The play takes place primarily in Lewiston, Me., in 1965, where Ali is preparing for a rematch with Sonny Liston, whom he had beaten the year before to take the heavyweight title. The atmosphere is fraught, since the recent assassination of Malcolm X has put a spotlight on Ali’s relations with the Nation of Islam. (That group, which Malcolm X had left, was rumored to be behind the killing.) The remote Lewiston was selected for the fight because no more prominent city would host it after rumors began that allies of Malcolm X would be gunning — literally — for Ali. 

In this tense atmosphere, Ali (Ray Fisher) turns to Fetchit (K. Todd Freeman) for informal advice. He knows that Fetchit was an intimate friend of the great black fighter Jack Johnson, and despite his preening egoism, Ali wouldn’t mind having an ace in the hole: knowledge of a legendary maneuver called the “anchor punch” that he believes might have been entrusted to Fetchit. 

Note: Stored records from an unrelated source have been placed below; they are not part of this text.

Lemma first_move_sound (D : gset string) (b : Board) (rack : list string)
    (m : Move) :
  wf_board b -> board_empty b = true -> proper_tiles rack ->
  In m (_generate_first_move D b rack) ->
  runs_valid D (place_tiles b (tiles_placed m)) (tiles_placed m).
Proof.
  intros Hwf Hempty Hrack Hm.
  apply first_move_elim in Hm
    as (n & perm & h & start & Hn & Hperm & Hvalid & Hstart & Hfit & ->).
  apply permutations_spec in Hperm as [Hlen Hsub]. simpl.
  assert (7 < BOARD_SIZE) as H7 by (unfold BOARD_SIZE; lia).
  assert (forall r c, r < BOARD_SIZE -> c < BOARD_SIZE ->
                      cell b r c = EmptyString) as Hcells.
  { intros r c Hr Hc. by apply board_empty_spec. }
  assert (List.filter (is_empty_at b) (span h 7 7 start n perm)
          = span h 7 7 start n perm) as Hall.
  { apply filter_all_true. intros t Ht.
    apply span_elem in Ht as (i & Hi & ->). unfold is_empty_at.
    apply bool_decide_eq_true.
    destruct h; apply Hcells; unfold BOARD_SIZE, tile_row, tile_col in *;
      simpl; lia. }
  rewrite <- Hall.
  assert (can_place rack
            (map tile_letter
               (List.filter (is_empty_at b) (span h 7 7 start n perm)))
          = true) as Hcan.
  { rewrite Hall. subst n. rewrite span_letters.
    by apply can_place_submseteq. }
  pose proof (filter_is_empty_fits b h 7 7 start n perm rack
                H7 H7 Hfit Hrack Hcan) as Hfits.
  assert (Forall (fun t => is_empty_at b t = false ->
                           cell b (tile_row t) (tile_col t) = tile_letter t)
                 (span h 7 7 start n perm)) as Hkeep.
  { apply Forall_forall. intros t Ht He. apply list_elem_of_In in Ht.
    rewrite <- Hall in Ht. apply filter_In in Ht as [_ Ht]. congruence. }
  set (after := place_tiles b
                  (List.filter (is_empty_at b) (span h 7 7 start n perm))).
  assert (forall i, i < n ->
            line after 7 7 h (start + i) = nth i perm EmptyString) as Hon.
  { intros i Hi. by apply span_line_after. }
  assert (forall i, i < n -> filled (line after 7 7 h (start + i)) = true)
    as Hfilled.
  { intros i Hi. by apply span_line_filled. }
  assert (forall r c, r < BOARD_SIZE -> c < BOARD_SIZE ->
            (forall i, i < n ->
               (r, c) <> (if h then (7, start + i) else (start + i, 7))) ->
            filled (cell after r c) = false) as Hoff.
  { intros r c Hr Hc Hne. apply filled_false.
    unfold after. rewrite (off_span_after b h 7 7 start n perm).
    - by apply Hcells.
    - intros i Hi. specialize (Hne i Hi).
      unfold tile_pos, tile_row, tile_col. by destruct h. }
  intros t h' Ht Hrun.
  apply tiles_elem in Ht as (i & Hi & -> & He).
  assert (h' = h \/ h' = negb h) as [-> | ->]
    by (destruct h, h'; auto).
  - unfold _get_word_at.
    assert (line after
              (tile_row (if h then (7, start + i, nth i perm EmptyString)
                         else (start + i, 7, nth i perm EmptyString)))
              (tile_col (if h then (7, start + i, nth i perm EmptyString)
                         else (start + i, 7, nth i perm EmptyString))) h
            = line after 7 7 h) as ->.
    { unfold line, tile_row, tile_col. by destruct h. }
    assert (along
              (tile_row (if h then (7, start + i, nth i perm EmptyString)
                         else (start + i, 7, nth i perm EmptyString)))
              (tile_col (if h then (7, start + i, nth i perm EmptyString)
                         else (start + i, 7, nth i perm EmptyString))) h
            = start + i) as ->.
    { unfold along, tile_row, tile_col. by destruct h. }
    rewrite (scan_back_unique _ _ start).
    + rewrite (scan_fwd_unique _ _ (start + n - 1)).
      * unfold range.
        replace (start + n - 1 + 1 - start) with n by lia.
        replace (seq start n) with (map (Nat.add start) (seq 0 n)).
        -- rewrite map_map.
           rewrite (map_ext_in _ (fun i => nth i perm EmptyString)).
           ++ subst n. by rewrite map_nth_seq.
           ++ intros j Hj. apply in_seq in Hj. apply Hon. lia.
        -- change (map ?f ?l) with (f <$> l). rewrite fmap_add_seq.
           by rewrite Nat.add_0_r.
      * unfold BOARD_SIZE in *. lia.
      * intros q Hq. replace q with (start + (q - start)) by lia.
        apply Hfilled. lia.
      * destruct (decide (start + n = BOARD_SIZE)) as [Heq|Hne];
          [left; unfold BOARD_SIZE in *; lia|right].
        replace (line after 7 7 h (start + n - 1 + 1))
          with (cell after (if h then 7 else start + n)
                           (if h then start + n else 7)).
        -- apply Hoff; unfold BOARD_SIZE in *; destruct h; try lia;
             intros j Hj Heq; injection Heq; lia.
        -- unfold line. replace (start + n - 1 + 1) with (start + n) by lia.
           by destruct h.
    + lia.
    + intros q Hq. replace q with (start + (q - start)) by lia.
      apply Hfilled. lia.
    + destruct (decide (start = 0)) as [Heq|Hne]; [by left|right].
      replace (line after 7 7 h (start - 1))
        with (cell after (if h then 7 else start - 1)
                         (if h then start - 1 else 7)).
      * apply Hoff; unfold BOARD_SIZE in *; destruct h; try lia;
          intros j Hj Heq; injection Heq; lia.
      * unfold line. by destruct h.
  - exfalso. unfold run_length, run_start, run_end in Hrun.
    set (t := if h then (7, start + i, nth i perm EmptyString)
              else (start + i, 7, nth i perm EmptyString)) in *.
    assert (along (tile_row t) (tile_col t) (negb h) = 7) as Hal.
    { unfold t, along, tile_row, tile_col. by destruct h. }
    rewrite Hal in Hrun.
    assert (forall q, q < BOARD_SIZE -> q <> 7 ->
              filled (line after (tile_row t) (tile_col t) (negb h) q) = false)
      as Hside.
    { intros q Hq Hq7.
      replace (line after (tile_row t) (tile_col t) (negb h) q)
        with (cell after (if h then q else start + i)
                         (if h then start + i else q)).
      - apply Hoff; unfold BOARD_SIZE in *; destruct h; try lia;
          intros j Hj Heq; injection Heq; lia.
      - unfold t, line, tile_row, tile_col. by destruct h. }
    rewrite (scan_back_unique _ _ 7) in Hrun; [|lia|intros q; lia|].
    + rewrite (scan_fwd_unique _ _ 7) in Hrun; [lia|done|intros q; lia|].
      right. apply Hside; unfold BOARD_SIZE; lia.
    + right. apply Hside; unfold BOARD_SIZE; simpl; lia.
Qed.

Lemma apply_move_board (rng : nat -> nat) (s s' : ScrabbleState) (m : Move) :
  is_pass m = false -> apply_move rng s m = Some s' ->
  board s' = place_tiles (board s) (tiles_placed m).
Proof.
  intros Hpass Happ. unfold apply_move in Happ. rewrite Hpass in Happ.
  simpl in Happ.
  destruct (write_tiles (board s) (tiles_placed m)) as [b'|] eqn:Hw;
    [|done]. simpl in Happ.
  destruct (scores s !! current_player s); [|done]. simpl in Happ.
  destruct (racks s !! current_player s); [|done]. simpl in Happ.
  destruct (_draw_tiles rng (tile_pool s) (length (tiles_placed m))).
  injection Happ as <-. simpl. by apply write_tiles_place.
Qed.

(** The run [_get_word_at] reads through a filled cell is the maximal
    contiguous run of filled cells through it: it contains the cell, all its
    cells are filled, and it stops at the edge of the board or at an empty
    cell on either side. *)
Lemma run_is_maximal (b : Board) (row col : nat) (h : bool) :
  along row col h < BOARD_SIZE ->
  filled (cell b row col) = true ->
  run_start b row col h <= along row col h <= run_end b row col h
  /\ run_end b row col h < BOARD_SIZE
  /\ (forall q, run_start b row col h <= q <= run_end b row col h ->
                filled (line b row col h q) = true)
  /\ (run_start b row col h = 0
      \/ filled (line b row col h (run_start b row col h - 1)) = false)
  /\ (run_end b row col h = BOARD_SIZE - 1
      \/ filled (line b row col h (run_end b row col h + 1)) = false)
  /\ _get_word_at b row col h
     = join (map (line b row col h)
                 (seq (run_start b row col h) (run_length b row col h))).
Proof.
  intros Hp Hcell. unfold run_start, run_end, run_length, _get_word_at.
  rewrite <- (line_along b row col h) in Hcell.
  set (ln := line b row col h) in *. set (p := along row col h) in *.
  destruct (scan_back_spec ln p) as (B1 & B2 & B3).
  destruct (scan_fwd_spec ln p Hp) as (F1 & F2 & F3).
  repeat split; try done; try lia.
  intros q Hq. destruct (decide (q < p)); [apply B2; lia|].
  destruct (decide (q = p)) as [->|]; [done|apply F2; lia].
Qed.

Fetchit claims to know nothing of this secret weapon but is eager to rehabilitate his image by linking himself with a figure who embodies self-determination. (In the scene of their first meeting, Ali teasingly calls him “a traitor to their race.”) Having established the reason for their alliance, however, Mr. Power cannot make it a convincing focus of the narrative, so the play bobs and weaves among a host of subplots. 

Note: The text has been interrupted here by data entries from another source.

Lemma trunc_nonneg m e : (0 <= trunc m e)%Z.
Proof.
  destruct (trunc_floor m e) as [_ U]. pose proof (F2R_pos m e) as P.
  assert (H : (-1 < trunc m e)%Z) by (apply lt_IZR; lra). lia.
Qed.

Lemma to_int_finpos x m e :
  Prim2SF x = S754_finite false m e -> F2R m e <= IZR Cint.INT_MAX ->
  to_int x = trunc m e /\ (0 <= trunc m e <= Cint.INT_MAX)%Z.
Proof.
  intros Hx Hm. unfold to_int. rewrite Hx.
  destruct (trunc_range m e Cint.INT_MAX Hm) as [T0 T1].
  assert (Hr : ((Cint.INT_MIN <=? trunc m e) && (trunc m e <=? Cint.INT_MAX))%Z = true).
  { apply andb_true_iff. split; apply Z.leb_le; unfold Cint.INT_MIN; lia. }
  cbv zeta. rewrite Hr. split; [reflexivity | lia].
Qed.

Lemma to_int_iszero x : iszero x -> to_int x = 0%Z.
Proof. unfold iszero, to_int. intros ->. reflexivity. Qed.

Lemma to_int_below p q :
  below p q -> fval q <= IZR Cint.INT_MAX ->
  (0 <= to_int p <= to_int q)%Z /\ (to_int q <= Cint.INT_MAX)%Z.
Proof.
  intros Hb Hq.
  destruct (below_bounded p q Cint.INT_MAX Hb Hq INT_MAX_lt_bpow) as [Hp Hq'].
  destruct Hb as (_ & _ & Hle).
  destruct Hq' as [Zq|(mq & eq & Fq)].
  - assert (Zp : iszero p).
    { destruct Hp as [Zp|Fp]; [exact Zp|exfalso].
      pose proof (finpos_fval p Fp). rewrite (iszero_fval q Zq) in Hle. lra. }
    rewrite (to_int_iszero p Zp), (to_int_iszero q Zq). unfold Cint.INT_MAX. lia.
  - unfold fval in Hq, Hle. rewrite Fq in Hq, Hle. cbn [val] in Hq, Hle.
    destruct (to_int_finpos q mq eq Fq Hq) as [-> Rq].
    destruct Hp as [Zp|(mp & ep & Fp)].
    + rewrite (to_int_iszero p Zp). lia.
    + rewrite Fp in Hle. cbn [val] in Hle.
      destruct (to_int_finpos p mp ep Fp) as [-> Rp]; [lra|].
      pose proof (trunc_mono mp ep mq eq Hle). lia.
Qed.

(** *** The cap at one and the scaling by the time left *)

Lemma fval_one : fval 1 = 1.
Proof.
  unfold fval. change (Prim2SF 1) with (S754_finite false 4503599627370496 (-52)).
  cbn [val]. unfold F2R. change (-52)%Z with (- (52))%Z.
  rewrite bpow_opp, bpow_IZR by lia.
  change (Z.pos 4503599627370496) with (2 ^ 52)%Z. field.
  apply Rgt_not_eq, IZR_lt. reflexivity.
Qed.

Lemma finpos_one : finpos 1.
Proof. exists 4503599627370496%positive, (-52)%Z. reflexivity. Qed.

Lemma std_min_one a b :
  clear a -> below_or_capped a b ->
  below (std_min 1 a) (std_min 1 b) /\ fval (std_min 1 b) <= 1.
Proof.
  intros Ca H. unfold std_min.
  pose proof (finpos_nonneg 1 finpos_one) as N1.
  assert (Ha : below (if (a <? 1)%float then a else 1%float) 1).
  { destruct (a <? 1)%float eqn:Ea.
    - destruct (clear_cases a Ca) as [Hn|Na]; [rewrite (ltb_isnan a 1 Hn) in Ea; discriminate|].
      apply ltb_fval in Ea; [|exact Na|exact N1].
      split; [exact Na|]. split; [exact N1|]. lra.
    - split; [exact N1|]. split; [exact N1|]. lra. }
  destruct (b <? 1)%float eqn:Eb.
  - destruct H as [H|(Na & Nb & Hle)]; [congruence|].
    apply ltb_fval in Eb; [|exact Nb|exact N1]. rewrite fval_one in Eb.
    assert (Ea : (a <? 1)%float = true).
    { apply ltb_fval; [exact Na|exact N1|]. rewrite fval_one. lra. }
    rewrite Ea. split; [|lra]. repeat split; assumption.
  - split; [exact Ha|]. rewrite fval_one. lra.
Qed.

Lemma scale_below h ro rm :
  iszero h \/ finpos h -> fval h <= IZR Cint.INT_MAX ->
  below ro rm -> fval rm <= 1 ->
  below (h * ro) (h * rm) /\ fval (h * rm) <= IZR Cint.INT_MAX.
Proof.
  intros Hh Hmax Hb Hrm.
  assert (M0 : 0 <= IZR Cint.INT_MAX) by (apply IZR_le; discriminate).
  destruct (below_bounded ro rm 1 Hb Hrm) as [Ho Hm].
  { apply Rlt_le_trans with (bpow 1); [rewrite bpow_1; lra | apply bpow_le; lia]. }
  destruct Hb as (No & Nm & Hle).
  assert (Zero : forall r, iszero r \/ finpos r -> iszero h \/ iszero r -> iszero (h * r)).
  { intros r Hr [Zh|Zr]; [apply mul_iszero_l | apply mul_iszero_r]; assumption. }
  assert (Bz : forall x y, iszero x -> nonneg y -> below x y).
  { intros x y Zx Ny. split; [apply iszero_nonneg; exact Zx|]. split; [exact Ny|].
    rewrite (iszero_fval x Zx). apply fval_range. }
  destruct Hh as [Zh|Fh].
  - pose proof (Zero ro Ho (or_introl Zh)) as Z1. pose proof (Zero rm Hm (or_introl Zh)) as Z2.
    split; [apply Bz; [exact Z1 | apply iszero_nonneg; exact Z2]|].
    rewrite (iszero_fval _ Z2). exact M0.
  - pose proof (finpos_fval h Fh) as Ph.
    destruct Hm as [Zm|Fm].
    + assert (Zo : iszero ro).
      { destruct Ho as [Zo|Fo]; [exact Zo|exfalso].
        pose proof (finpos_fval ro Fo). rewrite (iszero_fval rm Zm) in Hle. lra. }
      pose proof (Zero ro (or_introl Zo) (or_intror Zo)) as Z1.
      pose proof (Zero rm (or_introl Zm) (or_intror Zm)) as Z2.
      split; [apply Bz; [exact Z1 | apply iszero_nonneg; exact Z2]|].
      rewrite (iszero_fval _ Z2). exact M0.
    + pose proof (finpos_fval rm Fm) as Pm.
      pose proof (mul_finpos_rounds h rm Fh Fm) as Rm.
      split.
      * destruct Ho as [Zo|Fo].
        -- apply Bz; [apply Zero; auto | apply (rounds_nonneg _ _ Rm)].
        -- pose proof (finpos_fval ro Fo) as Po.
           apply (rounds_below (fval h * fval ro) (fval h * fval rm)).
           ++ apply mul_finpos_rounds; assumption.
           ++ exact Rm.
           ++ apply Rmult_lt_0_compat; lra.
           ++ apply Rmult_le_compat_l; lra.
      * assert (Fmax : finpos (of_int Cint.INT_MAX)).
        { exists 9007199250546688%positive, (-22)%Z. reflexivity. }
        assert (Hb : below (h * rm) (of_int Cint.INT_MAX * 1)).
        { apply (rounds_below (fval h * fval rm) (fval (of_int Cint.INT_MAX) * fval 1)).
          - exact Rm.
          - apply mul_finpos_rounds; [exact Fmax | exact finpos_one].
          - apply Rmult_lt_0_compat; lra.
          - rewrite fval_INT_MAX, fval_one. nra. }
        destruct Hb as (_ & _ & Hb).
        change (of_int Cint.INT_MAX * 1)%float with (of_int Cint.INT_MAX) in Hb.
        rewrite fval_INT_MAX in Hb. exact Hb.
Qed.

(** *** Quotients by a positive finite divisor, and the smaller of two *)

Lemma div_iszero_l x d : iszero x -> finpos d -> iszero (x / d).
Proof.
  unfold iszero. intros Hx (m & e & Hd). rewrite div_spec, Hx, Hd. reflexivity.
Qed.

Lemma div_isinf_l x d : isinf x -> finpos d -> isinf (x / d).
Proof.
  unfold isinf. intros Hx (m & e & Hd). rewrite div_spec, Hx, Hd. reflexivity.
Qed.

Lemma div_isnan_l x d : isnan x -> isnan (x / d).
Proof. unfold isnan. intros Hx. rewrite div_spec, Hx. reflexivity. Qed.

Lemma div_below x y d : below x y -> finpos d -> below (x / d) (y / d).
Proof.
  intros (Nx & Ny & Hle) Fd.
  pose proof (finpos_fval d Fd) as Pd. pose proof (bpow_pos 1024) as P.
  assert (Bz : forall a b, iszero a -> nonneg b -> below a b).
  { intros a b Za Nb. split; [apply iszero_nonneg; exact Za|]. split; [exact Nb|].
    rewrite (iszero_fval a Za). apply fval_range. }
  assert (Bi : forall a b, nonneg a -> isinf b -> below a b).
  { intros a b Na Ib. split; [exact Na|]. split; [apply isinf_nonneg; exact Ib|].
    rewrite (isinf_fval b Ib). apply fval_range. }
  assert (Nq : forall a, nonneg a -> nonneg (a / d)).
  { intros a Na. destruct (nonneg_cases a Na) as [Za|[Ia|Fa]].
    - apply iszero_nonneg, div_iszero_l; assumption.
    - apply isinf_nonneg, div_isinf_l; assumption.
    - apply (rounds_nonneg _ _ (div_finpos_rounds a d Fa Fd)). }
  destruct (nonneg_cases x Nx) as [Zx|[Ix|Fx]].
  - apply Bz; [apply div_iszero_l; assumption | apply Nq; exact Ny].
  - apply Bi; [apply Nq; exact Nx|]. apply div_isinf_l; [|exact Fd].
    rewrite (isinf_fval x Ix) in Hle.
    destruct (nonneg_cases y Ny) as [Zy|[Iy|Fy]]; [exfalso|exact Iy|exfalso].
    + rewrite (iszero_fval y Zy) in Hle. lra.
    + pose proof (finpos_fval y Fy). lra.
  - pose proof (finpos_fval x Fx) as Px.
    destruct (nonneg_cases y Ny) as [Zy|[Iy|Fy]].
    + exfalso. rewrite (iszero_fval y Zy) in Hle. lra.
    + apply Bi; [apply Nq; exact Nx | apply div_isinf_l; assumption].
    + apply (rounds_below (fval x / fval d) (fval y / fval d)).
      * apply div_finpos_rounds; assumption.
      * apply div_finpos_rounds; assumption.
      * apply Rdiv_lt_0_compat; lra.
      * apply Rmult_le_compat_r; [|lra]. apply Rlt_le, Rinv_0_lt_compat. lra.
Qed.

Flashbacks to Hollywood in the 1920s depict Fetchit — his real name was Lincoln Perry — shrewdly negotiating his contract with the paternalistic studio chief William Fox (a feisty Richard Masur). A star of the vaudeville circuit with a huge following, Fetchit knows his value, and manages to secure highly favorable terms — albeit only by inventing a fictional white lawyer to blame for his demands.


The Hidden Holocausts At Hanslope Park

radiolab |   This is the story of a few documents that tumbled out of the secret archives of the biggest empire the world has ever known, of...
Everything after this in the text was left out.